You'd think this would be common sense (but I guess there's nothing "common" about common sense any more): don't overtake snow plows. At the back they're spewing grit, sand, salt and chemicals that will rust your car before you get where you're going, and at the front there's a huge plow with a tidal wave of snow coming off it. In between there's 10 or more tons of angry truck.
Of course the texting, hair-drying, book-reading brigade are entirely oblivious to this with their "me first" attitude, meaning that stuff like this happens.

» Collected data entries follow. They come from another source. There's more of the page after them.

Lemma release_good s R e h :
  good s R -> op_pre s (OpRelease e h) -> wp (destroy_handle e h) s (fun _ s' => good s' R).
Proof.
  intros Hg (Hf & hv & Hh). pose proof (gd_inv _ _ Hg) as Hinv.
  eapply wp_mono; [by apply (destroy_handle_ok lg lp Hlg Hlp e s _ _ h hv Hinv) |]. intros _ s' (B' & Hinv' & Hfr).
  pose proof (HB_lookup _ _ _ Hh) as Hb. fold (used s) in Hb.
  apply (good_freed s R s' B' (delete h (handles s)) [] (hblk hv)); [done | done | done | |]; rewrite fmap_delete; fold (used s).
  - intros a. rewrite (owns_delete _ _ (hblk hv)) by (done || apply Hinv). unfold in_regions. rewrite Exists_nil.
    assert (in_block (hblk hv) a -> owns (used s) a) by (intros; by exists h, (hblk hv)).
    assert (in_block (hblk hv) a \/ ~ in_block (hblk hv) a) by (unfold in_block; lia). tauto.
  - rewrite (bsum_delete _ _ (hblk hv)) by done. simpl. lia.
Qed.

Lemma shrink_good s R e h n :
  good s R -> op_pre s (OpShrink e h n) -> wp (shrink e h n) s (fun _ s' => good s' R).
Proof.
  intros Hg (Hf & hv & Hh & Hn). pose proof (gd_inv _ _ Hg) as Hinv. pose proof (HB_lookup _ _ _ Hh) as Hb. fold (used s) in Hb.
  eapply wp_mono; [by apply (shrink_ok lg lp Hlg Hlp e s _ _ h hv n Hinv) |].
  intros _ s' [(_ & ->) | (Hlt & B' & Hinv' & Hfr)]; [done |]. pose proof (round_up_pos lg n Hlg ltac:(lia)) as Hpos.
  apply (good_freed s R s' B' (<[h := shrunk lg hv n]> (handles s)) [] (cut_off lg hv n)); [done | done | done | |];
    rewrite fmap_insert; fold (used s).
  - intros a. rewrite <- insert_delete_eq, owns_insert by apply lookup_delete_eq.
    rewrite (owns_delete _ _ (hblk hv)) by (done || apply Hinv). unfold in_regions. rewrite Exists_nil.
    assert (in_block (hblk hv) a -> owns (used s) a) by (intros; by exists h, (hblk hv)).
    assert (in_block (hblk hv) a <-> in_block (cut_off lg hv n) a \/ in_block (hblk (shrunk lg hv n)) a) as Hsp.
    { unfold in_block, b_end. simpl. lia. }
    assert (in_block (hblk hv) a \/ ~ in_block (hblk hv) a) by (unfold in_block; lia). tauto.
  - rewrite (bsum_update _ _ (hblk hv)) by done. simpl. lia.
Qed.

Lemma fresh_good s R e start size :
  good s R -> op_pre s (OpFresh e start size) ->
  wp (addFreshFreeSpace e start size) s (fun _ s' => good s' ([(start, size)] ++ R)).
Proof.
  intros Hg (Hf & Hn). pose proof (gd_inv _ _ Hg) as Hinv.
  eapply wp_mono; [by apply (addFreshFreeSpace_ok lg lp Hlg Hlp e s _ _ (start, size) Hinv) |]. intros _ s' (B' & Hinv' & Hfr).
  apply (good_freed s R s' B' (handles s) [(start, size)] (start, size)); [done | done | done | |]; fold (used s).
  - intros a. rewrite in_regions_one. tauto.
  - simpl. lia.
Qed.

Lemma track_good s R : good s R -> op_pre s OpTrack -> wp trackAllocations s (fun _ s' => good s' R).
Proof.
  intros Hg He. pose proof (gd_inv _ _ Hg) as Hinv. simpl in He. rewrite He in Hinv.
  eapply wp_mono; [by apply (trackAllocations_ok lg lp s _ Hinv) |]. intros _ s' [Hinv' _].
  apply (good_intro s R s' (free_blocks s) ∅ []); [done | done | |]; unfold used; rewrite He.
  - intros a. unfold in_regions. rewrite Exists_nil. tauto.
  - simpl. lia.
Qed.

Lemma op_good s R o : good s R -> op_pre s o -> wp (run_op o) s (fun _ s' => good s' (regions_of s o ++ R)).
Proof.
  intros Hg Hpre. destruct o as [e n owner | e h | e h n | e start size |]; [by apply allocate_good | ..];
    unfold run_op; wp_step; (eapply wp_mono; [| intros u s' Hs'; apply wp_ret; exact Hs']).
  - by apply release_good.
  - by apply shrink_good.
  - by apply fresh_good.
  - by apply track_good.
Qed.

Lemma reach_good s R : reach s R -> good s R.
Proof.
  induction 1 as [s Hs | s R o r s' _ IH Hpre Hrun].
  - destruct (new_allocator_ok (wfF := rb_wf) (wfH := rb_wf) lg lp Hlg Hlp H32) as (s' & Hs' & Hinv). rewrite Hs in Hs'. injection Hs' as <-.
    destruct (inv_state _ _ _ Hinv) as [E1 E2]. split; unfold used; rewrite E1, E2; [done | |].
    + intros a. rewrite fmap_empty. unfold in_regions. rewrite Exists_nil.
      split; [intros [(p & b & ? & _) | (p & b & ? & _)]; done | done].
    + by rewrite fmap_empty, bsum_empty.
  - pose proof (op_good s R o IH Hpre) as Hw. unfold wp in Hw. by rewrite Hrun in Hw.
Qed.

(** [C36] In every state the allocator can reach, the blocks of the handles are
    whole granules inside the address space it was given, no two of them
    overlap, the free blocks are the rest of that space, disjoint and merged
    as far as they go, and every next operation that keeps to the users' side
    runs to its end: no assertion fails, no map is asked for a reserved key, no
    tree loses a node, no loop runs on. *)
Theorem allocator_safe s R :
  reach s R ->
  blocks_ok lg lp (used s) /\ disj (used s) /\ free_ok lg lp (free_blocks s) /\
  (forall a, owns (free_blocks s) a -> ~ owns (used s) a) /\
  (forall a, owns (free_blocks s) a \/ owns (used s) a <-> in_regions R a) /\
  forall o, op_pre s o -> exists r s', run_op o s = Ok (r, s').
Proof.
  intros Hr. pose proof (reach_good s R Hr) as Hg. pose proof Hg as [Hinv Ho _]. pose proof Hinv as [Hpt _ Hk Hd Hx].
  split_and!; [done | done | apply Hpt | done | done |]. intros o Hpre.
  destruct (wp_inv _ _ _ (op_good s R o Hg Hpre)) as (r & s' & Hrun & _). eauto.
Qed.

Lemma good_bounds s R :
  good s R -> 0 <= bsum (free_blocks s) /\ 0 <= bsum (used s) /\ rsum R < 2 ^ 64.
Proof.
  intros [Hinv _ Hs]. pose proof Hinv as [Hpt _ Hk Hd Hx]. pose proof (fw_ok _ _ _ _ _ (pt_free _ _ _ _ _ _ _ _ _ _ Hpt)) as [Fk Fd _].
  destruct (bsum_two_bound (free_blocks s) (used s) (2 ^ 64 - 1)) as (H1 & H2 & H3); [done | done | done | lia | | | lia].
  - intros p b Hp. destruct (block_bounds lg lp ltac:(lia) b (Fk _ _ Hp)). lia.
  - intros p b Hp. destruct (block_bounds lg lp ltac:(lia) b (Hk _ _ Hp)). lia.
Qed.

(** [C37] In every reachable state the counters are exact: [bytesAllocated] is
    what the handles have, [bytesReserved] the size of the address space given
    to the allocator (neither wraps around, and the first is at most the
    second, as [memoryPressureMultiplier] asserts), [debugFreeSpaceSize] is
    their difference, and the destructor gives back every node it has
    allocated, so that its assertion on their number holds. *)
Theorem allocator_accounts s R :
  reach s R ->
  m_bytesAllocated s = bsum (used s) /\ m_bytesReserved s = rsum R /\ m_bytesAllocated s <= m_bytesReserved s /\
  wp debugFreeSpaceSize s (fun r s' => s' = s /\ r = m_bytesReserved s - m_bytesAllocated s) /\
  wp destroy_allocator s (fun _ s' => nodes (m_freeSpaceSizeMap s') = ∅).
Proof.
  intros Hg%reach_good. pose proof (good_bounds s R Hg) as (H1 & H2 & H3). pose proof Hg as [Hinv _ Hs].
  pose proof (ai_parts _ _ _ _ _ Hinv) as Hpt. pose proof (pt_allocated _ _ _ _ _ _ _ _ _ _ Hpt) as Ha.
  pose proof (pt_reserved _ _ _ _ _ _ _ _ _ _ Hpt) as Hr. fold (used s) in Ha, Hr.
  rewrite u64_id in Ha by lia. rewrite u64_id in Hr by lia. rewrite Ha, Hr. split_and!; [done | done | lia | |].
  - eapply wp_mono; [apply (debugFreeSpaceSize_ok lg lp Hlg Hlp s _ _ Hinv) |]. intros r s' [-> ->]. split; [done |].
    rewrite u64_id by lia. lia.
  - apply (destroy_allocator_ok lg lp Hlg Hlp s _ _ Hinv).
Qed.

In the first video we have a typical Utah driver who barely knows what a car is let alone how to drive. Sadly they got away with a spin but happily they didn't kill anyone else in the process:

And then we have this special individual who decides to hip-check a snow plow with his trailer because he's going too fast and overtaking too close on a downhill, off-camber bend covered in ice (why the hell he wasn't in the inside lane I'll never know). Fortunately this plow driver survived but not before being subjected to a 100m sheer drop off the side of the canyon:

The message is pretty simple - leave the plow drivers to do their jobs. The road behind them will be clearer than the road in front. You're gaining absolutely nothing from trying to pass them.